(** X17.  A resumed session of a connection below TLS 1.3 is neither stored
    again nor announced to the hook: all the call may do is sweep. *)
Theorem resumed_session_not_stored_again s mode env :
  hit s <> 0 ->
  is_tls13 s = false ->
  let r := ssl_update_cache SSL_SESS_CACHE_CLIENT SSL_SESS_CACHE_NO_AUTO_CLEAR
             SSL_SESS_CACHE_NO_INTERNAL_STORE SSL_VERIFY_PEER SSL_OP_NO_ANTI_REPLAY
             SSL_OP_NO_TICKET SSL_CTX_add_session SSL_CTX_flush_sessions_ex s mode env in
  snd r = [] \/ snd r = [EvFlush (now env)].
Proof.
  intros Hhit H13. unfold ssl_update_cache. rewrite H13.
  destruct (Z.eqb_spec (hit s) 0); [contradiction|].
  rewrite andb_false_r. case_split_goal; simpl; auto.
Qed.

(** X18.  No sweep is made when auto-clear is switched off, when the cache mode
    lacks part of the mode asked for, or when the counter cannot be read. *)
Theorem no_sweep_without_auto_clear s mode env :
  Z.land (session_cache_mode (session_ctx s)) SSL_SESS_CACHE_NO_AUTO_CLEAR <> 0
  \/ Z.land (session_cache_mode (session_ctx s)) mode <> mode
  \/ tsan_lock_ok env = false ->
  List.filter is_flush (snd (update_cache s mode env)) = [].
Proof.
  intros H.
  pose proof (cache_new_session_no_sweep SSL_SESS_CACHE_NO_INTERNAL_STORE
                SSL_OP_NO_ANTI_REPLAY SSL_OP_NO_TICKET SSL_CTX_add_session s env)
    as Hns.
  unfold ssl_update_cache.
  destruct ((session_id_length (session s) =? 0)
            || negb (not_resumable (session s) =? 0)); [reflexivity|].
  destruct (negb (server s =? 0) && (sid_ctx_length (session s) =? 0)
            && negb (Z.land (verify_mode s) SSL_VERIFY_PEER =? 0)); [reflexivity|].
  assert ((Z.land (session_cache_mode (session_ctx s)) SSL_SESS_CACHE_NO_AUTO_CLEAR =? 0)
          && (Z.land (session_cache_mode (session_ctx s)) mode =? mode) = false
          \/ tsan_lock_ok env = false) as Hoff.
  { destruct H as [H|[H|H]]; [left|left|right; exact H].
    - destruct (Z.eqb_spec (Z.land (session_cache_mode (session_ctx s))
                                   SSL_SESS_CACHE_NO_AUTO_CLEAR) 0);
        [contradiction|reflexivity].
    - destruct (Z.eqb_spec (Z.land (session_cache_mode (session_ctx s)) mode) mode);
        [contradiction|apply andb_false_r]. }
  destruct (negb (Z.land (session_cache_mode (session_ctx s)) mode =? 0)
            && ((hit s =? 0) || is_tls13 s));
    [destruct (new_session s env) as [c1 e1]; simpl in Hns|];
    (destruct Hoff as [->|Hoff];
     [simpl; auto
     | unfold ssl_tsan_load; rewrite Hoff; simpl;
       destruct ((Z.land (session_cache_mode (session_ctx s))
                          SSL_SESS_CACHE_NO_AUTO_CLEAR =? 0)
                 && (Z.land (session_cache_mode (session_ctx s)) mode =? mode));
       simpl; auto]).
Qed.

(** X19.  A fresh, cacheable session of a connection below TLS 1.3 is found by
    its own id right after the call, provided the internal store is on,
    part of the mode asked for is in the cache mode, auto-clear is off,
    and [SSL_CTX_add_session] leaves the cache with a session equal to the
    one it is given. *)
Theorem cached_session_is_found s mode env r0 :
  (forall c x, exists e, In e (sessions (SSL_CTX_add_session c x))
                         /\ ssl_session_cmp e x = 0) ->
  0 < session_id_length (session s) <= SSL_MAX_SSL_SESSION_ID_LENGTH ->
  not_resumable (session s) = 0 ->
  server s = 0 \/ sid_ctx_length (session s) <> 0
    \/ Z.land (verify_mode s) SSL_VERIFY_PEER = 0 ->
  Z.land (session_cache_mode (session_ctx s)) mode <> 0 ->
  Z.land (session_cache_mode (session_ctx s)) SSL_SESS_CACHE_NO_INTERNAL_STORE = 0 ->
  Z.land (session_cache_mode (session_ctx s)) SSL_SESS_CACHE_NO_AUTO_CLEAR <> 0 ->
  hit s = 0 ->
  is_tls13 s = false ->
  ssl_version (session s) = version s ->
  read_lock_ok env = true ->
  Z.of_nat (length (session_id r0)) = SSL_MAX_SSL_SESSION_ID_LENGTH ->
  lookup_after s mode (session_id (session s)) (session_id_length (session s)) r0 env
  = 1.
Proof.
  intros Hadd Hlen Hres Hctx Hmode Hstore Hauto Hhit H13 Hver Hlock Hbuf.
  unfold lookup_after_update, SSL_has_matching_session_id.
  replace (session_id_length (session s) >? SSL_MAX_SSL_SESSION_ID_LENGTH) with false
    by (symmetry; rewrite Z.gtb_ltb; apply Z.ltb_ge; lia).
  rewrite Hlock. cbn [negb fst].
  match goal with
  | |- (if is_some (lh_SSL_SESSION_retrieve ?l ?p) then _ else _) = _ =>
      replace (is_some (lh_SSL_SESSION_retrieve l p)) with true; [reflexivity|];
      symmetry; apply retrieve_finds
  end.
  assert (exists e, In e (sessions (fst (update_cache s mode env)))
                    /\ ssl_session_cmp e (session s) = 0) as (e & Hin & Hcmp).
  { unfold ssl_update_cache, cache_new_session.
    destruct (Z.eqb_spec (session_id_length (session s)) 0); [lia|].
    rewrite Hres. cbn [Z.eqb negb orb].
    replace (negb (server s =? 0) && (sid_ctx_length (session s) =? 0)
             && negb (Z.land (verify_mode s) SSL_VERIFY_PEER =? 0)) with false.
    2:{ symmetry. destruct Hctx as [H|[H|H]].
        - rewrite H. reflexivity.
        - destruct (Z.eqb_spec (sid_ctx_length (session s)) 0); [contradiction|].
          rewrite andb_false_r. reflexivity.
        - rewrite H. simpl. rewrite andb_false_r. reflexivity. }
    destruct (Z.eqb_spec (Z.land (session_cache_mode (session_ctx s)) mode) 0);
      [contradiction|].
    destruct (Z.eqb_spec (Z.land (session_cache_mode (session_ctx s))
                                 SSL_SESS_CACHE_NO_AUTO_CLEAR) 0); [contradiction|].
    rewrite Hhit, Hstore, H13. simpl.
    repeat match goal with
           | |- context [match new_session_cb ?c with _ => _ end] =>
               destruct (new_session_cb c)
           | |- context [if up_ref_ok env then _ else _] => destruct (up_ref_ok env)
           | |- context [if ?f (session s) =? 0 then _ else _] =>
               destruct (f (session s) =? 0)
           end; simpl; apply Hadd. }
  exists e. split; [exact Hin|].
  apply (ssl_session_cmp_trans e (session s)); [exact Hcmp|].
  apply ssl_session_cmp_zero. simpl. repeat split; auto.
    intros i Hi.
    rewrite memcpy_byte by (unfold SSL_MAX_SSL_SESSION_ID_LENGTH in *; lia).
    replace (i <? Z.to_nat (session_id_length (session s)))%nat with true
      by (symmetry; apply Nat.ltb_lt; exact Hi).
    reflexivity.
Qed.

End UpdateCache.

(** *** On the factory of the examples *)

Ltac by_computation :=
  vm_compute; first [reflexivity | intuition discriminate].

(** A session without application context, a server that verifies its
    clients, a TLS 1.3 server whose factory has a new-session hook that
    keeps what it is given, a resuming server, and a server whose factory
    has auto-clear switched off. *)
Definition demo_session_no_ctx : SSL_SESSION :=
  {| ssl_version := 771; session_id_length := 32; session_id := repeat 7 32;
     sid_ctx_length := 0; not_resumable := 0 |}.

Definition demo_verifying_server : SSL_CONNECTION :=
  {| version := 771; server := 1; session := demo_session_no_ctx; hit := 0;
     verify_mode := 1; max_early_data := 0; options := 0; is_tls13 := false;
     session_ctx := demo_ctx [] 255 |}.

Definition demo_hook_ctx : SSL_CTX :=
  {| session_cache_mode := 2; sessions := []; remove_session_cb := false;
     new_session_cb := Some (fun _ => 1); sess_connect_good := 0;
     sess_accept_good := 0 |}.

Definition demo_tls13_server : SSL_CONNECTION :=
  {| version := 772; server := 1; session := demo_session; hit := 0;
     verify_mode := 0; max_early_data := 0; options := 0; is_tls13 := true;
     session_ctx := demo_hook_ctx |}.

Definition demo_resuming_server : SSL_CONNECTION :=
  {| version := 771; server := 1; session := demo_session; hit := 1;
     verify_mode := 0; max_early_data := 0; options := 0; is_tls13 := false;
     session_ctx := demo_ctx [] 255 |}.

Definition demo_ctx_no_auto_clear (good : Z) : SSL_CTX :=
  {| session_cache_mode := 130; sessions := []; remove_session_cb := false;
     new_session_cb := None; sess_connect_good := 0; sess_accept_good := good |}.

Lemma demo_add_session_stores c x :
  exists e, In e (sessions (demo_add_session c x)) /\ ssl_session_cmp e x = 0.
Proof.
  unfold demo_add_session.
  destruct (is_some (lh_SSL_SESSION_retrieve (sessions c) x)) eqn:E.
  - apply retrieve_finds, E.
  - exists x. split; [left; reflexivity | apply ssl_session_cmp_refl].
Qed.

Lemma has_matching_session_id_exact_witness :
  fst (SSL_has_matching_session_id
         (Some (demo_server demo_session (demo_ctx [demo_session] 0)))
         (repeat 7 32) 32 demo_session_no_id demo_env) = 1
  /\ exists e, In e [demo_session]
               /\ ssl_version e = 771 /\ session_id_length e = 32
               /\ forall i, (i < Z.to_nat 32)%nat ->
                            byte_at (session_id e) i = byte_at (repeat 7 32) i.
Proof.
  split; [reflexivity|].
  apply (has_matching_session_id_exact
           (demo_server demo_session (demo_ctx [demo_session] 0))
           (repeat 7 32) 32 demo_session_no_id demo_env);
    by_computation.
Defined.

Lemma server_session_without_context_not_cached_witness :
  demo_update_cache demo_verifying_server 2 demo_env = (demo_ctx [] 255, []).
Proof.
  apply (server_session_without_context_not_cached 1 128 512 1 (2 ^ 24) (2 ^ 14)
           demo_add_session demo_flush demo_verifying_server 2 demo_env);
    by_computation.
Defined.

(** The TLS 1.3 server announces the session to the hook and stores
    nothing. *)
Lemma tls13_server_session_not_stored_witness :
  snd (demo_update_cache demo_tls13_server 2 demo_env)
  = [EvSessionUpRef demo_session; EvNewSessionCb demo_session]
  /\ List.filter is_add (snd (demo_update_cache demo_tls13_server 2 demo_env)) = [].
Proof.
  split; [reflexivity|].
  apply (tls13_server_session_not_stored 1 128 512 1 (2 ^ 24) (2 ^ 14)
           demo_add_session demo_flush demo_tls13_server 2 demo_env);
    first [left; by_computation | by_computation].
Defined.

Lemma resumed_session_not_stored_again_witness :
  snd (demo_update_cache demo_resuming_server 2 demo_env) = []
  \/ snd (demo_update_cache demo_resuming_server 2 demo_env) = [EvFlush (now demo_env)].
Proof.
  apply (resumed_session_not_stored_again 1 128 512 1 (2 ^ 24) (2 ^ 14)
           demo_add_session demo_flush demo_resuming_server 2 demo_env);
    by_computation.
Defined.

Lemma no_sweep_without_auto_clear_witness :
  snd (demo_update_cache (demo_server demo_session (demo_ctx [] 255)) 2 demo_env)
  = [EvAddSession demo_session; EvFlush 1000]
  /\ List.filter is_flush
       (snd (demo_update_cache (demo_server demo_session (demo_ctx_no_auto_clear 255))
                               2 demo_env)) = [].
Proof.
  split; [reflexivity|].
  apply (no_sweep_without_auto_clear 1 128 512 1 (2 ^ 24) (2 ^ 14)
           demo_add_session demo_flush
           (demo_server demo_session (demo_ctx_no_auto_clear 255)) 2 demo_env).
  left. by_computation.
Defined.

Lemma cached_session_is_found_witness :
  fst (SSL_has_matching_session_id
         (Some (demo_server demo_session (demo_ctx_no_auto_clear 0)))
         (repeat 7 32) 32 demo_session_no_id demo_env) = 0
  /\ demo_lookup_after_update (demo_server demo_session (demo_ctx_no_auto_clear 0)) 2
                              (repeat 7 32) 32 demo_session_no_id demo_env = 1.
Proof.
  split; [reflexivity|].
  apply (cached_session_is_found 1 128 512 1 (2 ^ 24) (2 ^ 14)
           demo_add_session demo_flush
           (demo_server demo_session (demo_ctx_no_auto_clear 0)) 2 demo_env
           demo_session_no_id);
    first [exact demo_add_session_stores | left; by_computation | by_computation].
Defined.

End SessionCacheMore.

(** ** More about reading early data *)

Module EarlyDataMore.

Import EarlyData.

Section Read.

Variable handshake_state : Type.
Variable SSL_EARLY_DATA_ACCEPTED : Z.
Variable SSL_in_before : SSL_CONNECTION handshake_state -> bool.
Variable SSL_accept :
  SSL_CONNECTION handshake_state -> Z * SSL_CONNECTION handshake_state.
Variable SSL_read_ex :
  SSL_CONNECTION handshake_state -> Z -> Z -> Z * Z * SSL_CONNECTION handshake_state.

Local Notation "'read_early_data'" :=
  (SSL_read_early_data SSL_EARLY_DATA_ACCEPTED SSL_in_before SSL_accept SSL_read_ex)
  (only parsing).

Ltac case_split H :=
  repeat match type of H with
         | context [match ?x with _ => _ end] => destruct x eqn:?
         end.

Lemma finished_of_test ret (st : early_data_state_t) :
  (ret >? 0)
  || ((ret <=? 0)
      && negb (match st with
               | SSL_EARLY_DATA_FINISHED_READING => true
               | _ => false
               end)) = false ->
  st = SSL_EARLY_DATA_FINISHED_READING.
Proof.
  destruct (Z.gtb_spec ret 0), (Z.leb_spec ret 0); simpl; try lia;
    destruct st; simpl; intros Htest; try discriminate Htest; reflexivity.
Qed.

=-=-=-=-=

_Goal of the exercise_
Report every line from the listing above where the string "asked" can be found.

_Response area_
    lacks part of the mode asked for, or when the counter cannot be read. *)
    part of the mode asked for is in the cache mode, auto-clear is off,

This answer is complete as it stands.